Dataset entries:
= = = =

(* ===== verification/ConfPrintProps.v ===== *)
(** What the daemon prints of its configuration can be read back. *)

From S2P Require Import Prelude NidTypes Inet InetProps HashTable Hash EntryTable Configuration LList.
From S2P Require Import QueueTable Dhtc ConfPrint SystemInv.

Local Open Scope Z_scope.

(** ** The last word of each line *)

Fixpoint last_words_from (cur : list Z) (s : list Z) : list (list Z) :=
  match s with
  | [] => []
  | x :: s =>
      if x =? 10 then cur :: last_words_from [] s
      else last_words_from (if x =? 32 then [] else cur ++ [x]) s
  end.

Definition last_words (text : list Z) : list (list Z) := last_words_from [] text.

(** A word has no blank and no newline. *)
Definition word (t : list Z) : Prop := Forall (λ x, x ≠ 10 ∧ x ≠ 32) t.

Lemma address_word t : Forall address_char t → word t.
Proof. intros H. eapply Forall_impl; [exact H|]. unfold address_char. simpl. lia. Qed.

Lemma last_words_word t cur s : word t → last_words_from cur (t ++ s) = last_words_from (cur ++ t) s.
Proof.
  revert cur. induction t as [|x t IH]; intros cur H; [by rewrite app_nil_r|].
  apply Forall_cons in H as [[H1 H2] H]. cbn [app last_words_from].
  rewrite (proj2 (Z.eqb_neq x 10)), (proj2 (Z.eqb_neq x 32)) by done. rewrite IH by done.
  by rewrite <-app_assoc.
Qed.

Lemma last_words_skip p cur s :
  10 ∉ p → last_words_from cur (p ++ 32 :: s) = last_words_from [] s.
Proof.
  revert cur. induction p as [|x p IH]; intros cur H; [done|].
  apply not_elem_of_cons in H as [H1 H]. cbn [app last_words_from].
  rewrite (proj2 (Z.eqb_neq x 10)) by done. by apply IH.
Qed.

Definition no_newline (s : string) : bool := bool_decide (10 ∉ chars s).

Lemma last_words_line label n t s :
  no_newline label = true → word t → last_words (line label n t ++ s) = t :: last_words s.
Proof.
  intros Hl Ht. unfold no_newline in Hl. apply bool_decide_eq_true in Hl. unfold last_words, line, newline.
  replace ((chars label ++ [58] ++ tabs n ++ [32] ++ t ++ [10]) ++ s)
    with ((chars label ++ [58] ++ tabs n) ++ 32 :: t ++ 10 :: s) by (by rewrite <-!app_assoc).
  rewrite last_words_skip, last_words_word by
    (done || (rewrite !not_elem_of_app; split_and!; [done|by apply (bool_decide_unpack _)|];
              unfold tabs; intros H%elem_of_replicate; lia)).
  done.
Qed.

(** A closed text of whole lines. *)
Lemma last_words_app t s : last_words_from [] (t ++ [10] ++ s) = last_words_from [] (t ++ [10]) ++ last_words s.
Proof.
  assert (H : ∀ cur, last_words_from cur (t ++ [10] ++ s) = last_words_from cur (t ++ [10]) ++ last_words s).
  { induction t as [|x t IH]; intros cur; [done|]. cbn [app last_words_from].
    destruct (x =? 10); [cbn; f_equal|]; apply IH. }
  apply H.
Qed.

(** ** The values *)

(** The identifiers and the addresses among the words. *)
Definition nids_in (text : list Z) : list NID := omap char2nid (last_words text).
Definition addresses_in (text : list Z) : list NID32 := omap char2nid32 (last_words text).

(** [l] and [a] are what the text [t] holds, whatever follows it. *)
Definition holds (t : list Z) (l : list NID) (a : list NID32) : Prop :=
  ∀ s, nids_in (t ++ s) = l ++ nids_in s ∧ addresses_in (t ++ s) = a ++ addresses_in s.

Lemma holds_nil : holds [] [] [].
Proof. done. Qed.

Lemma holds_app t l a t' l' a' : holds t l a → holds t' l' a' → holds (t ++ t') (l ++ l') (a ++ a').
Proof.
  intros H H' s. rewrite <-!app_assoc. destruct (H (t' ++ s)) as [-> ->]. by destruct (H' s) as [-> ->].
Qed.

Lemma holds_closed t :
  nids_in (t ++ newline) = [] → addresses_in (t ++ newline) = [] → holds (t ++ newline) [] [].
Proof.
  intros H1 H2 s. unfold nids_in, addresses_in, last_words in *. rewrite <-app_assoc.
  unfold newline in *. rewrite last_words_app, !omap_app. by rewrite H1, H2.
Qed.

Lemma holds_nid label n x :
  no_newline label = true → nid_ok x → holds (line label n (inet_ntop6 x)) [x] [].
Proof.
  intros Hl Hx s. unfold nids_in, addresses_in.
  rewrite last_words_line by (done || by apply address_word, inet_ntop6_address).
  cbn [omap list_omap]. unfold char2nid, char2nid32. by rewrite inet_pton6_ntop6, pton_in_ntop6.
Qed.

Lemma holds_address label n x :
  no_newline label = true → nid32_ok x → holds (line label n (inet_ntop4 x)) [] [x].
Proof.
  intros Hl Hx s. unfold nids_in, addresses_in.
  rewrite last_words_line by (done || by apply address_word, inet_ntop4_address).
  cbn [omap list_omap]. unfold char2nid, char2nid32. by rewrite pton6_ntop4, inet_pton_ntop_in.
Qed.

Lemma holds_type c : holds (print_type c) [] [].
Proof. unfold print_type, type_name. repeat case_match; by apply (holds_closed (chars "Type:" ++ tabs 3 ++ [32] ++ chars _)). Qed.

Lemma holds_eq t l a l' a' : holds t l a → l = l' → a = a' → holds t l' a'.
Proof. by intros H <- <-. Qed.

(** A text made of lines. *)
Ltac holds_line :=
  lazymatch goal with
  | |- holds (print_type _) _ _ => apply holds_type
  | |- holds (banner ?b) _ _ => apply (holds_closed (chars b)); vm_compute; reflexivity
  | |- holds (line _ _ (inet_ntop6 _)) _ _ => apply holds_nid; [reflexivity|assumption]
  | |- holds (line _ _ (inet_ntop4 _)) _ _ => apply holds_address; [reflexivity|assumption]
  | |- holds [] _ _ => apply holds_nil
  | |- holds (_ ++ _) _ _ => eapply holds_app; holds_line
  end.

Ltac holds := eapply holds_eq; [holds_line|reflexivity|reflexivity].

Lemma print_conf_holds c :
  conf_ok c → nid32_ok (conf_dhtIP c) →
  holds (print_conf c)
    [conf_nid c; conf_nidcorehome c; conf_nidcore c; conf_nidgw c; conf_nidrvs c; conf_niddns c]
    ([conf_gatewayIP c; conf_rvsIP c] ++ if conf_type c =? node_types_val CORE then [conf_dhtIP c] else []).
Proof. intros [] Hd. unfold print_conf. destruct (conf_type c =? _); holds. Qed.

Lemma print_dhcp_holds c :
  conf_ok c → nid32_ok (conf_ip c) →
  holds (print_dhcp c) [conf_nidcore c; conf_nidgw c; conf_nidrvs c; conf_niddns c]
    [conf_gatewayIP c; conf_rvsIP c; conf_ip c].
Proof. intros [] Hd. unfold print_dhcp. holds. Qed.

Lemma holds_whole t l a : holds t l a → nids_in t = l ∧ addresses_in t = a.
Proof. intros H. destruct (H []) as [H1 H2]. by rewrite !app_nil_r in H1, H2. Qed.

(** C30. What the daemon prints of its configuration is a faithful account.  The
    texts of identifiers and addresses fit their buffers, [char2nid] and
    [char2nid32] take them back to the values and refuse the texts of the other
    family; read so, the last words of the lines of [print_conf] are exactly the
    identifiers and the addresses of the configuration, in order, the DHT address on
    a core only, and those of [print_dhcp] exactly what the response set. *)
Theorem printed_configuration_reads_back c :
  conf_ok c → nid32_ok (conf_dhtIP c) → nid32_ok (conf_ip c) →
  (∀ nid, nid_ok nid → char2nid (nid2char nid) = Some nid ∧ char2nid32 (nid2char nid) = None
                       ∧ (length (nid2char nid) < INET6_ADDRSTRLEN)%nat)
  ∧ (∀ a, nid32_ok a → char2nid32 (nid322char a) = Some a ∧ char2nid (nid322char a) = None
                       ∧ (length (nid322char a) < 16)%nat)
  ∧ nids_in (print_conf c)
    = [conf_nid c; conf_nidcorehome c; conf_nidcore c; conf_nidgw c; conf_nidrvs c; conf_niddns c]
  ∧ addresses_in (print_conf c)
    = [conf_gatewayIP c; conf_rvsIP c] ++ (if conf_type c =? node_types_val CORE then [conf_dhtIP c] else [])
  ∧ nids_in (print_dhcp c) = [conf_nidcore c; conf_nidgw c; conf_nidrvs c; conf_niddns c]
  ∧ addresses_in (print_dhcp c) = [conf_gatewayIP c; conf_rvsIP c; conf_ip c].
Proof.
  intros Hc Hd Hi. split; [|split].
  - intros nid Hn. split; [by apply inet_pton6_ntop6|]. split; [by apply pton_in_ntop6|].
    pose proof (length_inet_ntop6 nid Hn). unfold nid2char, INET6_ADDRSTRLEN. lia.
  - intros a Ha. split; [by apply inet_pton_ntop_in|]. split; [by apply pton6_ntop4|].
    pose proof (length_inet_ntop4 a). unfold nid322char. lia.
  - destruct (holds_whole _ _ _ (print_conf_holds c Hc Hd)) as [E1 E2].
    destruct (holds_whole _ _ _ (print_dhcp_holds c Hc Hi)) as [E3 E4]. by split_and!.
Qed.

Definition core_conf : config :=
  config_init <| conf_type := node_types_val CORE |>
    <| conf_nid := [0x3f;0xfe;0;4;0;0;0;0;0;0;0;0;0;0;0;1] |>
    <| conf_nidcore := [0;0;0;0;0;0;0;0;0;0;255;255;10;0;0;7] |>
    <| conf_dhtIP := 0x0100000a |>.

Lemma printed_configuration_reads_back_witness :
  nids_in (print_conf core_conf)
  = [conf_nid core_conf; nid_zero; conf_nidcore core_conf; nid_zero; nid_zero; nid_zero]
  ∧ addresses_in (print_conf core_conf) = [0; 0; 0x0100000a]
  ∧ last_words (print_conf core_conf) !! 2%nat = Some (chars "3ffe:4::1")
  ∧ last_words (print_conf core_conf) !! 4%nat = Some (chars "::ffff:10.0.0.7").
Proof.
  destruct (printed_configuration_reads_back core_conf) as (_ & _ & H1 & H2 & _).
  - constructor; split; vm_compute; try discriminate; repeat constructor; try discriminate.
  - split; vm_compute; [discriminate|reflexivity].
  - split; vm_compute; [discriminate|reflexivity].
  - split; [exact H1|]. split; [exact H2|]. split; vm_compute; reflexivity.
Defined.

= = = =

**What you are asked to do:** Keep only those lines of the records that hold "Import", and return them.

**Task solution:**
From S2P Require Import Prelude NidTypes Inet InetProps HashTable Hash EntryTable Configuration LList.
From S2P Require Import QueueTable Dhtc ConfPrint SystemInv.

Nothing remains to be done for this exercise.